« On ne peut surestimer l’importance de garder ouverts les points de passage, qui permettent d’acheminer une aide vitale. Pour des millions de Syriens, cela détermine s’ils ont de la nourriture ou meurent de faim. Pour les hôpitaux, s’ils ont assez de matériel pour sauver des vies. Voilà pourquoi l’utilisation abusive du droit de veto par la Russie et la Chine est abjecte et dangereuse », a déclaré Sherine Tadros, directrice du bureau d’Amnesty International auprès de l’ONU.
Cela fait des mois que des négociations se déroulent entre les membres du Conseil de sécurité quant aux points de passage vers la Syrie qui doivent rester ouverts pour l’acheminement d’aide humanitaire et d’autres services essentiels, notamment de santé et d’éducation. Le mécanisme d’acheminement transfrontalier des Nations unies, créé en 2014 et prolongé à plusieurs reprises depuis, arrive à échéance dans trois jours seulement, le 10 juillet. S’il n’est pas renouvelé cette fois-ci, la capacité à apporter de l’aide à temps à des millions de Syriens sera gravement impactée.
« Plus d’un million de civils syriens sont présents dans les zones qui dépendent de ce point de passage pour recevoir de l’aide »
« Ce qui est également regrettable, c’est que le point de passage d’Al Yarubiya, dans le nord-est de la Syrie, semble avoir été sacrifié dans la recherche d’un compromis avec la Russie et la Chine. Les membres du Conseil de sécurité doivent faire preuve de fermeté. Plus d’un million de civils syriens sont présents dans les zones qui dépendent de ce point de passage pour recevoir de l’aide. Face à la hausse du nombre de cas de COVID-19 en Syrie, cette aide est plus vitale que jamais.
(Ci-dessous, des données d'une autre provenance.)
(* ===== verification/Segment.v ===== *)
(** * Log segments: [xraft-storage/src/segment.rs]

    One segment file and its in-memory bookkeeping.  The file is its bytes;
    the cursor of the source always stands at [pos], so the bytes from [pos]
    on are passed along.  [bincode] and [crc32c] are parameters. *)

From Stdlib Require Import ZifyBool ZifyN ZifyNat Lia.
From Stdlib Require Import Strings.Byte.
From stdpp Require Import base list numbers option strings.
From S2P Require Import Prelude Types Interfaces Bytes.

Module Segment.

Definition BATCH_MAGIC : bytes := [x58; x52; x41; x46].

Record Segment := mkSegment {
  base_offset : N;
  file : bytes;
  size : N;
  entry_count : N;
  next_offset : N;
}.

(** [File::set_len]: truncate, or extend with zeros. *)
Definition set_len (n : N) (f : bytes) : bytes :=
  take (N.to_nat n) (f ++ replicate (N.to_nat n - length f) x00).

(** Overwrite from [pos] on. *)
Definition write_at (pos : N) (data f : bytes) : bytes :=
  take (N.to_nat pos) f ++ data ++ drop (N.to_nat pos + length data) f.

Section Segment.
Context (serialize : list LogEntry -> option bytes).
Context (deserialize : bytes -> option (list LogEntry)).
Context (crc32c : bytes -> N).

(** ** Batches *)

Definition batch_bytes (payload : bytes) : bytes :=
  BATCH_MAGIC ++ to_le_bytes 4 (crc32c payload)
    ++ to_le_bytes 4 (N.of_nat (length payload) mod u32_modulus) ++ payload.
Lemma append_log_ok (ds : list LogEntry) (l l' : SegmentLog) (es : list LogEntry) r :
  log_ok ds l -> contiguous (log_end_offset l) es = true -> fits es ->
  log_end_offset l + N.of_nat (length es) <= u64_max -> append es l = (l', r) ->
  log_start_offset l' = log_start_offset l /\
  match r with
  | Ok _ => log_ok (ds ++ es) l'
  | Err _ => log_ok ds l' /\ serialize es = None
  end.
Proof.
  intros Hl Hc Hfit Hb. unfold append. destruct es as [|e es]; [intros [= <- <-]; by rewrite app_nil_r|].
  pose proof Hc as Hoff. cbn [contiguous] in Hoff. apply andb_prop in Hoff as [Hoff%N.eqb_eq _].
  rewrite Hoff, N.eqb_refl. cbn [negb].
  destruct (writable_segments_ok ds l _ Hl eq_refl) as (o & pre & s & ds0 & bs & Hw & -> & H1 & H2 & H3 & H4 & H5 & H6).
  rewrite Hw in *. rewrite last_snoc.
  destruct Hl as [Hlim _ Hs He _ _].
  destruct (serialize (e :: es)) as [p|] eqn:Hser.
  - destruct (append_ok serialize crc32c bs s (e :: es) p) as (s' & Ha & Hok & Hb' & _ & Hn);
      [done|done|done|by apply Hfit|by rewrite H3|by rewrite H3|].
    rewrite Ha, set_last_snoc. intros [= <- <-]. split; [done|].
    assert (map base_offset (pre ++ [s']) = map base_offset (pre ++ [s])) as Hbases
      by (rewrite !map_app; cbn; by rewrite Hb').
    assert (next_offset s' = u64_add (log_end_offset l) (N.of_nat (S (length es)))) as Hend'
      by (cbn [length] in *; rewrite u64_add_small; lia).
    split; cbn [segment_size_limit segments log_start_offset log_end_offset start_file].
    + done.
    + exists o. split; [|done]. rewrite <- app_assoc, <- Hend'.
      replace (concat bs ++ e :: es) with (concat (bs ++ [e :: es])) by (rewrite concat_app; cbn; by rewrite app_nil_r).
      apply chain_snoc; [by rewrite Hb'|done].
    + rewrite <- Hend'. lia.
    + rewrite <- Hend'. lia.
    + by rewrite Hbases.
    + rewrite H6. destruct pre; cbn; by rewrite ?Hb'.
  - unfold Segment.append. rewrite Hser, set_last_snoc. intros [= <- <-]. split_and!; [done| |done].
    split; cbn; try done. exists o. split; [|done]. rewrite <- H3. by apply chain_snoc.
Qed.

(** *** Truncating *)

Lemma pop_from_chain (from o e : N) (ss : list Segment) (es : list LogEntry) :
  chain o ss es e -> ss <> [] -> o <= from <= e ->
  exists pre s post es0 bs, rev (pop_from from (rev ss)) = pre ++ [s] /\ ss = pre ++ [s] ++ post /\
    chain o pre es0 (base_offset s) /\ ok bs s /\ base_offset s <= from <= next_offset s /\
    list_filter (below from) es = es0 ++ list_filter (below from) (concat bs).
Proof.
  revert e es. induction ss as [|s ss IH] using rev_ind; intros e es Hc Hne Hf; [done|].
  destruct (chain_snoc_inv _ _ _ _ _ Hc) as (es0 & bs & -> & H1 & H2 & H3). rewrite rev_app_distr.
  destruct (chain_contiguous _ _ _ _ H1) as [Hco Hlen].
  assert (base_offset s <= from -> list_filter (below from) es0 = es0) as Hall.
  { intros Hlt. apply list_filter_all. intros x Hx. pose proof (contiguous_bounds _ _ _ Hco Hx). unfold below. lia. }
  destruct (decide (ss = [])) as [->|Hss].
  - inversion H1; subst. exists [], s, [], [], bs. by split_and!; try done; lia.
  - assert (pop_from from (rev [s] ++ rev ss) =
            if from <=? base_offset s then pop_from from (rev ss) else s :: rev ss) as ->.
    { cbn. destruct (rev ss) eqn:E; [|done]. apply (f_equal (@rev _)) in E. by rewrite rev_involutive in E. }
    destruct (from <=? base_offset s) eqn:Ecut.
    + destruct (IH _ _ H1 Hss) as (pre & s' & post & es1 & bs1 & E1 & E2 & E3 & E4 & E5 & E6); [lia|].
      exists pre, s', (post ++ [s]), es1, bs1. split_and!; try done; try lia.
      * by rewrite E2, <- !app_assoc.
      * rewrite list_filter_app, E6, (list_filter_none _ (concat bs)); [by rewrite app_nil_r|].
        intros x Hx. pose proof (contiguous_bounds _ _ _ (so_offsets _ _ _ _ H2) Hx). unfold below. lia.
    + exists ss, s, [], es0, bs. cbn [rev]. rewrite rev_involutive.
      split_and!; try done; try lia. rewrite list_filter_app, Hall by lia. done.
Qed.

Lemma truncate_suffix_log_ok (ds : list LogEntry) (l : SegmentLog) (from : N) :
  log_ok ds l -> log_start_offset l <= from ->
  exists l', truncate_suffix from l = (l', Ok tt) /\ log_ok (list_filter (below from) ds) l' /\
    log_start_offset l' = log_start_offset l.
Proof.
  intros Hl Hf. pose proof Hl as [Hlim (o & Hc & Ho) Hs He Hsort Hsf]. unfold truncate_suffix.
  destruct (chain_contiguous _ _ _ _ Hc) as [Hco Hend].
  destruct (log_end_offset l <=? from) eqn:E.
  { exists l. split_and!; [done| |done]. rewrite list_filter_all; [done|].
    intros x Hx. pose proof (contiguous_bounds _ _ _ Hco Hx). unfold below. lia. }
  destruct (decide (segments l = [])) as [Hnil|Hne].
  { rewrite Hnil in Hc. inversion Hc; subst. lia. }
  destruct (pop_from_chain from _ _ _ _ Hc Hne) as (pre & s & post & es0 & bs & -> & Ess & H1 & H2 & H3 & H4); [lia|].
  rewrite last_snoc.
  destruct (truncate_suffix_ok serialize deserialize crc32c deserialize_serialize crc_bound serialize_prefix bs s from)
    as (bs' & s' & b & Ht & Hok' & Hb' & Hcat); [done|lia|].
  rewrite Ht, set_last_snoc. eexists. split; [done|]. split; [|done].
  assert (next_offset s' = from) as Hn'.
  { rewrite (so_next _ _ _ _ Hok'), Hb'. unfold count. rewrite Hcat. unfold below.
    rewrite (contiguous_filter_below (base_offset s)) by apply H2. rewrite length_take.
    pose proof (so_next _ _ _ _ H2) as Hn. unfold count in Hn. lia. }
  assert (map base_offset (pre ++ [s']) = map base_offset (pre ++ [s])) as Hbases
    by (rewrite !map_app; cbn; by rewrite Hb').
  split; cbn [segment_size_limit segments log_start_offset log_end_offset start_file]; try done; try lia.
  - exists o. split; [|done]. rewrite H4, <- Hcat, <- Hn'. apply chain_snoc; [by rewrite Hb'|done].
  - rewrite Hbases. rewrite Ess, app_assoc, (map_app _ (pre ++ [s])) in Hsort. by eapply StronglySorted_app_l.
  - rewrite Hsf, Ess. destruct pre; cbn; by rewrite ?Hb'.
Qed.

Lemma drop_segments_chain (up o e : N) (ss : list Segment) (es : list LogEntry) :
  chain o ss es e -> o <= up <= e ->
  exists o' es', chain o' (list_filter (fun s => negb (next_offset s <=? up)) ss) es' e /\ o' <= up /\
    list_filter (fun x => up <=? offset x) es' = list_filter (fun x => up <=? offset x) es.
Proof.
  intros Hc. induction Hc as [o|o s ss bs es e Hok <- Hc IH]; intros Hup.
  - exists o, []. split_and!; [constructor|lia|done].
  - cbn [list_filter]. destruct (next_offset s <=? up) eqn:E; cbn [negb].
    + destruct IH as (o' & es' & H1 & H2 & H3); [lia|]. exists o', es'. split_and!; [done|done|].
      rewrite H3, list_filter_app, (list_filter_none _ (concat bs)); [done|].
      intros x Hx. destruct Hok as [_ _ _ H4 H5 _ _]. pose proof (contiguous_bounds _ _ _ H5 Hx).
      unfold count in H4. lia.
    + exists (base_offset s), (concat bs ++ es). split_and!; [|lia|done].
      rewrite list_filter_all; [by econstructor|].
      intros s' Hs'. pose proof (chain_elem _ _ _ _ _ Hc Hs'). lia.
Qed.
Le Conseil de sécurité agira-t-il pour les aider, ou seront-ils abandonnés ? »
Complément d’information
Le mécanisme d’acheminement transfrontalier de l’aide a été créé par la résolution 2165 (2014) du Conseil de sécurité de l’ONU. Le dernier renouvellement en date de son mandat arrive à échéance le 10 juillet 2020. Prononcé le 10 janvier dernier, ce renouvellement a réautorisé pendant six mois deux points de passage frontaliers (Bab al Salam et Bab al Hawa, à la frontière entre la Syrie et la Turquie), mais pas ceux d’Al Ramtha (frontière Syrie/Jordanie) et d’Al Yarubiyah (Syrie/Irak). La résolution 2504, portant sur ce renouvellement, a été adoptée par 11 voix pour, aucune contre et quatre abstentions (Chine, Russie, Royaume-Uni et États-Unis).
En mai, Amnesty International a publié un rapport examinant 18 attaques, survenues pour la plupart en janvier et février 2020, au cours desquelles les forces gouvernementales syriennes et/ou russes ont pris pour cibles des centres médicaux et des écoles dans le gouvernorat d’Idlib, l’ouest du gouvernorat d’Alep et le nord-ouest du gouvernorat d’Hama (nord-ouest de la Syrie).
Ainsi, avant le cessez-le-feu du 5 mars, à Idlib, près d’un million de personnes ont été contraintes de fuir, dont la plupart avaient déjà été déplacées plusieurs fois. Elles vivent dans des conditions très difficiles depuis plusieurs mois. Amnesty International a mené campagne depuis lors pour que soit adoptée la résolution prolongeant le lien vital de l’aide qui leur parvient.